A Southwest Research Institute (SwRI) scientist has employed instruments aboard NASA’s Parker Solar Probe to identify a new source of energetic particles near the sun as the spacecraft dipped in and out of the solar corona. Parker was reportedly able to make these measurements due to its record-breaking proximity to the sun, flying through its corona up to three times a year.
Parker Solar Probe
The Parker Solar Probe was developed as part of NASA’s Living With a Star program to explore aspects of the sun-Earth system that directly affect life and society. The Living With a Star program is managed by the agency’s Goddard Space Flight Center in Greenbelt, Maryland, for NASA’s Science Mission Directorate in Washington DC. The Johns Hopkins University Applied Physics Laboratory designed, built and operates the spacecraft and manages the mission for NASA.
According to the researcher, these results offer fresh perspectives on how magnetic reconnection could heat the solar atmosphere, which then transitions into the solar wind. They also show how solar flares accelerate a small fraction of charged particles to near-relativistic speeds. Of particular interest is understanding how the sun’s atmosphere heats up and accelerates the solar wind. Understanding these processes is also expected to help scientists develop ways to predict and mitigate the effects of solar flares and CMEs, and provide new insights for laboratory fusion research.
Magnetic reconnection near Earth
“Through the SwRI-led Magnetospheric Multiscale mission, scientists made the first direct detection of the source of magnetic reconnection near Earth, observing how this explosive physical process converts stored magnetic energy into kinetic energy and heat,” said SwRI’s Dr Mihir Desai, lead author of a new paper about this research. “Now Parker has made direct observations of how magnetic reconnection at the heliospheric current sheet (HCS), where the interplanetary field reverses its polarity, energizes charged particles to extremely high energies.”
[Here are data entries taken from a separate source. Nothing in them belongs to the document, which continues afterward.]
(* ===== verification/Runtime.v ===== *)
(** * The store under the event loop

    Callers and the event loop interleave at the points where the code
    yields: a call of a method of [Store] runs to completion (none of them
    awaits before returning its promise), and between calls the loop may
    run a callback whose loader promise has settled, fire a due
    [setInterval] timer, or let time pass.  [step] is that interleaving,
    [reachable] the states a fresh store reaches through it.

    The theorems of this file are the cache's concurrency contract:
    every reachable state is well formed; concurrent [get] calls on one
    key start at most one load and all join its promise; a settled
    promise never changes, so every joined caller sees the same outcome;
    a failed load leaves every cached value in place. *)

From S2P Require Import Prelude JsValue Store StoreWf StoreWfDec.

(** A call of a method of [Store] by some caller. *)
Inductive call :=
| CallGet (key : string) (ldr : option Loader) (inv : invocation)
| CallSet (key : string) (v : jsval) (ttl : option Z)
| CallSetLoader (key : string) (fn : Loader) (ttl : option Z)
| CallSetAutoRefresh (key : string) (fn : Loader) (ms : Z)
| CallDelete (key : string).

Definition run_call (c : call) (s : Store) : Store :=
  match c with
  | CallGet key ldr inv => snd (get key ldr inv s)
  | CallSet key v ttl => set key v ttl s
  | CallSetLoader key fn ttl => setLoader key fn ttl s
  | CallSetAutoRefresh key fn ms => setAutoRefresh key fn ms s
  | CallDelete key => delete key s
  end.

Inductive step : Store -> Store -> Prop :=
| StepCall c s : step s (run_call c s)
| StepSettleLoad p key l o s :
    tasks s !! p = Some (TLoad key l) -> step s (settle_load p key l o s)
| StepSettleRefresh i key fn o s :
    tasks s !! i = Some (TRefresh key fn) -> step s (settle_refresh i key o s)
| StepFire t s s' : fire t s = Some s' -> step s s'
| StepTick d s : (0 <= d)%Z -> step s (advance d s).

Definition reachable (s : Store) : Prop := exists t0, rtc step (init t0) s.

(** [n] callers issue [get(key, ..)] one after the other, before any
    callback of the event loop runs: the replies and the final state. *)
Fixpoint gets (key : string) (calls : list (option Loader * invocation)) (s : Store)
    : list reply * Store :=
  match calls with
  | [] => ([], s)
  | (ldr, inv) :: cs =>
      let '(r, s1) := get key ldr inv s in
      let '(rs, s2) := gets key cs s1 in
      (r :: rs, s2)
  end.

(** ** Every reachable state is well formed *)

Lemma wf_init t0 : wf (init t0).
Proof.
  constructor; simpl; try apply map_below_empty; intros *; rewrite ?lookup_empty; done.
Qed.

Lemma wf_step s s' : wf s -> step s s' -> wf s'.
Proof.
  intros Hwf Hs. destruct Hs as [c s|p key l o s Hp|i key fn o s Hi|t s s1 Hf|d s Hd].
  - destruct c; simpl; eauto with minimarket.
  - eauto with minimarket.
  - eapply wf_settle_refresh; eauto.
  - eapply wf_fire; eauto.
  - eauto with minimarket.
Qed.

Lemma wf_steps s s' : wf s -> rtc step s s' -> wf s'.
Proof. induction 2; eauto using wf_step. Qed.

Lemma reachable_wf s : reachable s -> wf s.
Proof. intros [t0 Hs]. eapply wf_steps; [apply wf_init|done]. Qed.
(** ** Password strength *)

(** C4. [validatePasswordStrength] gives one point for each of: length at
    least 8, an uppercase letter (A-Z), a lowercase letter (a-z), a digit,
    a character outside A-Z, a-z, 0-9.  A score of 0 to 2 is "weak", 3 is
    "fair", 4 is "good", 5 is "strong", and the feedback lists the hints
    of exactly the criteria that were not met, in that order. *)
Theorem C4_password_strength_score_label_feedback (password : jsstring) :
  let r := validatePasswordStrength password in
  let long := 8 <=? Z.of_nat (length password) in
  let upper := existsb is_upper password in
  let lower := existsb is_lower password in
  let digit := existsb is_digit password in
  let special :=
    existsb (fun ch => negb (is_upper ch || is_lower ch || is_digit ch)) password in
  score r = Z.b2z long + Z.b2z upper + Z.b2z lower + Z.b2z digit + Z.b2z special
  /\ (strength r = weak <-> 0 <= score r <= 2)
  /\ (strength r = fair <-> score r = 3)
  /\ (strength r = good <-> score r = 4)
  /\ (strength r = strong <-> score r = 5)
  /\ feedback r =
       (if long then [] else [fb_length]) ++
       (if upper then [] else [fb_upper]) ++
       (if lower then [] else [fb_lower]) ++
       (if digit then [] else [fb_digit]) ++
       (if special then [] else [fb_special]).
Proof.
  unfold validatePasswordStrength, criterion. simpl.
  destruct (8 <=? Z.of_nat (length password)),
    (existsb is_upper password), (existsb is_lower password),
    (existsb is_digit password),
    (existsb (fun ch => negb (is_upper ch || is_lower ch || is_digit ch)) password);
    simpl; repeat split; intros; try reflexivity; try discriminate; try lia.
Qed.

Example strength_of_empty :
  validatePasswordStrength [] =
  {| score := 0;
     feedback := [fb_length; fb_upper; fb_lower; fb_digit; fb_special];
     strength := weak |}.
Proof. reflexivity. Qed.

Example strength_of_123 :
  validatePasswordStrength (lit "123") =
  {| score := 1; feedback := [fb_length; fb_upper; fb_lower; fb_special];
     strength := weak |}.
Proof. reflexivity. Qed.
(** * DocumentExtractorAPI: the extraction engine, the worker and the
      submission gate of [app/extractor.py], [app/worker.py] and
      [app/main.py], as a shallow embedding.

    Python [str] values are lists of Unicode code points.  The character
    classes of [re] and the case mappings of [str] follow Python on the
    ASCII range; white space is the full Unicode list.  A code point above
    127 is otherwise a caseless symbol that is neither a digit nor a word
    character, which is what the two non-ASCII characters of the source,
    the euro and the pound sign, are.  Python goes further on some of
    them: [str.upper] maps U+0131 to I, [\d] matches every decimal digit
    of Unicode; so where a statement depends on the case or the class of
    a character it is made for texts of ASCII characters.  A [float] is
    the decimal number it was read from, with no rounding: where amounts
    are compared, the statement is made for amounts of at most fifteen
    significant digits, which the rounding of Python keeps apart. *)

From Stdlib Require Import ZArith NArith QArith Lia List Ascii String Bool.
From stdpp Require Import base option list gmap strings.

Open Scope N_scope.

(** ** Python strings *)

Abbreviation char := N (only parsing).
Abbreviation pystr := (list N) (only parsing).

(** A literal of the source. *)
Definition lit (s : string) : pystr :=
  map N_of_ascii (list_ascii_of_string s).

Module Py.

Definition eqb (a b : pystr) : bool := bool_decide (a = b).

Fixpoint startswith (s pre : pystr) {struct pre} : bool :=
  match pre, s with
  | [], _ => true
  | p :: pre', c :: s' => (p =? c) && startswith s' pre'
  | _ :: _, [] => false
  end.

(** [sub in s] *)
Fixpoint contains (sub s : pystr) : bool :=
  startswith s sub ||
  match s with
  | [] => false
  | _ :: s' => contains sub s'
  end.

(** [x in l] for a list of strings *)
Definition mem (x : pystr) (l : list pystr) : bool :=
  existsb (eqb x) l.

Fixpoint replace_fuel (fuel : nat) (old new s : pystr) : pystr :=
  match fuel with
  | O => s
  | S fuel' =>
      match s with
      | [] => []
      | c :: s' =>
          if startswith s old
          then new ++ replace_fuel fuel' old new (drop (length old) s)
          else c :: replace_fuel fuel' old new s'
      end
  end.

(** [s.replace(old, new)], for the non-empty [old] of the source. *)
Definition replace (old new s : pystr) : pystr :=
  replace_fuel (length s) old new s.

(** [s.count(c)] for a one-character [c]. *)
Definition count (c : char) (s : pystr) : nat :=
  length (filter (fun x => x = c) s).

Fixpoint rfind_from (i : Z) (c : char) (s : pystr) (last : Z) : Z :=
  match s with
  | [] => last
  | x :: s' => rfind_from (i + 1) c s' (if x =? c then i else last)
  end.

(** [s.rfind(c)] for a one-character [c]: the highest index, or -1. *)
Definition rfind (c : char) (s : pystr) : Z :=
  rfind_from 0%Z c s (-1)%Z.

Fixpoint split_acc (sep : char) (s cur : pystr) : list pystr :=
  match s with
  | [] => [rev cur]
  | x :: s' =>
      if x =? sep then rev cur :: split_acc sep s' []
      else split_acc sep s' (x :: cur)
  end.

(** [s.split(sep)] for a one-character [sep]. *)
Definition split (sep : char) (s : pystr) : list pystr :=
  split_acc sep s [].

Definition is_upper_ascii (c : char) : bool := (65 <=? c) && (c <=? 90).
Definition is_lower_ascii (c : char) : bool := (97 <=? c) && (c <=? 122).
Definition is_alpha_ascii (c : char) : bool :=
  is_upper_ascii c || is_lower_ascii c.
Definition is_digit_ascii (c : char) : bool := (48 <=? c) && (c <=? 57).

Definition upper_char (c : char) : char :=
  if is_lower_ascii c then c - 32 else c.
Definition lower_char (c : char) : char :=
  if is_upper_ascii c then c + 32 else c.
As Parker crossed the HCS, scientists discovered a sunward-directed reconnection jet and sunward-propagating highly energetic protons, establishing their origin from HCS reconnection sites and not from unrelated processes at the sun. Within the core of the reconnection exhaust, Parker detected trapped energetic protons a thousand times greater than the available magnetic energy per particle.
“These findings indicate that magnetic reconnection in the HCS is an important source of energetic particles in the near-sun solar wind,” Desai said. “Everywhere there are magnetic fields there will be magnetic reconnection. But the sun’s magnetic fields are much stronger near the star, so there’s a lot more stored energy to be released.”
“Reports from the American Meteorological Society indicated that the powerful solar events in May 2024 wreaked havoc with farmers when extreme geomagnetic storms disrupted the precise GPS-guided navigation systems used to plant, fertilize and harvest rows of seeds, causing an estimated loss of up to US$500m in earning potential,” Desai continued. “Parker’s access to this new data is critical, particularly as we remain in the midst of a very active solar cycle.”